Header names, as stated before, are case insensitive. So conforming e-mail clients will make no distinction
between the meaning of Message-Id in Listing 12-1 and Message-ID (with a capital D instead) in the generated e-mail.
You can give the formatdate() function a specific Python datetime to display if you do not want it to use the
current date and time, and you can also choose to have it use Greenwich Mean Time (GMT) instead of the local time
zone. See Python’s documentation for details.
Be warned that the unique Message-ID is constructed from several pieces of information that you might not want
disclosed if you are in a very high-security situation: the exact time and date and millisecond of your call to
make_msgid(), the process ID of this invocation of your Python script, and even your current hostname if you fail to
provide an alternative with the optional domain= keyword. Implement an alternative unique-id solution (perhaps
calling upon an industrial-strength universally unique identifier [UUID] algorithm) if you want to avoid disclosing any
of these pieces of information.
Finally, note that even though the text is not officially in conformance with transmission as an email—the
triple-quoted string constant has no terminal line ending in order to save vertical space in the script—the combination
of set_content() and as_bytes() ensured that the e-mail message was properly terminated with a newline.
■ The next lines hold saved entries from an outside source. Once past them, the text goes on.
(** The stage of the names: settled, it fails exactly where a real run does. *)
Definition names_stage (v : Json) : M collector unit :=
  refuse_unknown spec v ;;! refuse_absent spec v ;;! settle 0.
Lemma tells_names (v : Json) : tells v (names_stage v).
Proof.
  unfold tells, names_stage, bind. rewrite refuse_unknown_kept. cbv iota beta. rewrite refuse_absent_kept.
  unfold refuse_unknown, refuse_absent, settle, agrees, named_refusal, one_by_one. cbn [app].
  destruct (unknown_keys v (known_keys spec)) as [|n unknown];
    [destruct (absent_names spec v) as [|n absent]|];
    (split; [done|]; eexists; split; [cbn; reflexivity|]; cbn; auto).
Qed.
End gate_previews.

Section agreement.
Context `{U : UnicodeTables} `{X : RegexCrate}.
Context {St R T A : Type} `{RR : Repository R T} `{RT : Recorded T}.
Variable arm : CommandArm St R T A.

Lemma dispatch_previews (c : Command T) (store : R) (log : list MutationRecord) :
  (∀ t, previews (apply_mutations c t) ∧ strictly (apply_mutations c t)) →
  ∃ more, collected (dispatch c {| repo := store; mutations := log; collected := Some [] |}).2 = Some more ∧
  let real := (dispatch c {| repo := store; mutations := log; collected := None |}).1 in
  let dry := (dispatch c {| repo := store; mutations := log; collected := Some [] |}).1 in
  match real with
  | Ok a => dry = Ok a ∧ more = []
  | Err e => is_ok dry = false ∧ first_reason more dry = Some e
  end.
Proof.
  intros Ha. rewrite !dispatch_eq. unfold dispatch_spec. cbn [repo mutations collected].
  destruct (hydrate_record c (hydrate c) store) as [[[id before] deferred]|e]; [|by exists []].
  destruct (previews_pipeline c id before Ha) as [Hp Hs]. specialize (Hp []). specialize (Hs []).
  destruct Hp as (more & H1 & H2 & H3). cbn [app] in H1.
  destruct (pipeline_rules c id before None) as [r1 c1], (pipeline_rules c id before (Some [])) as [r2 c2].
  cbn [fst snd] in *. subst c1 c2. exists more.
  destruct r1 as [a|e].
  - destruct H3 as [-> ->]. destruct deferred, (Repository.find store id); done.
  - destruct r2; [done|]. done.
Qed.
Adding HTML and Multimedia


Many ad-hoc mechanisms were invented in the early days to carry binary data across the 7-bit ASCII world of e-mail,
but it was the MIME standard that established an interoperable and extensible mechanism for non-ASCII payloads.
MIME allows the Content-Type e-mail header to specify a boundary string that splits the e-mail into smaller message
parts whenever it appears on a line with two hyphens in front of it. Each part can have its own headers and therefore
its own content type and encoding. If a part goes so far as to specify its own boundary string, then parts can even be
made up of further subparts, creating a hierarchy.
The Python email module does provide low-level support for building a MIME message out of whatever parts
and subparts you wish. Simply build several email.message.MIMEPart objects—each one can be given headers and a
body, using the same interface as an EmailMessage—then attach() them to their parent part or message:


my_message.attach(part1)
my_message.attach(part2)
...


However, you should only resort to manual assembly if you are working to reproduce some particular message
structure exactly, which is demanded by your application or project specifications. In most situations, you can simply
create an EmailMessage (as in Listing 12-2) and call, in order, the following four methods to build your result:


•    set_content() should be called first to install the main message body.

•    add_related() can then be called zero or more times to supplement the main content with
other resources it will need to render. Most often, you will use this when your main content is
HTML and needs images, CSS style sheets, and JavaScript files to render correctly in an e-mail
client that supports rich content. Each related resource should have a Content-Id (cid) by
which the main HTML document can reference it in hyperlinks.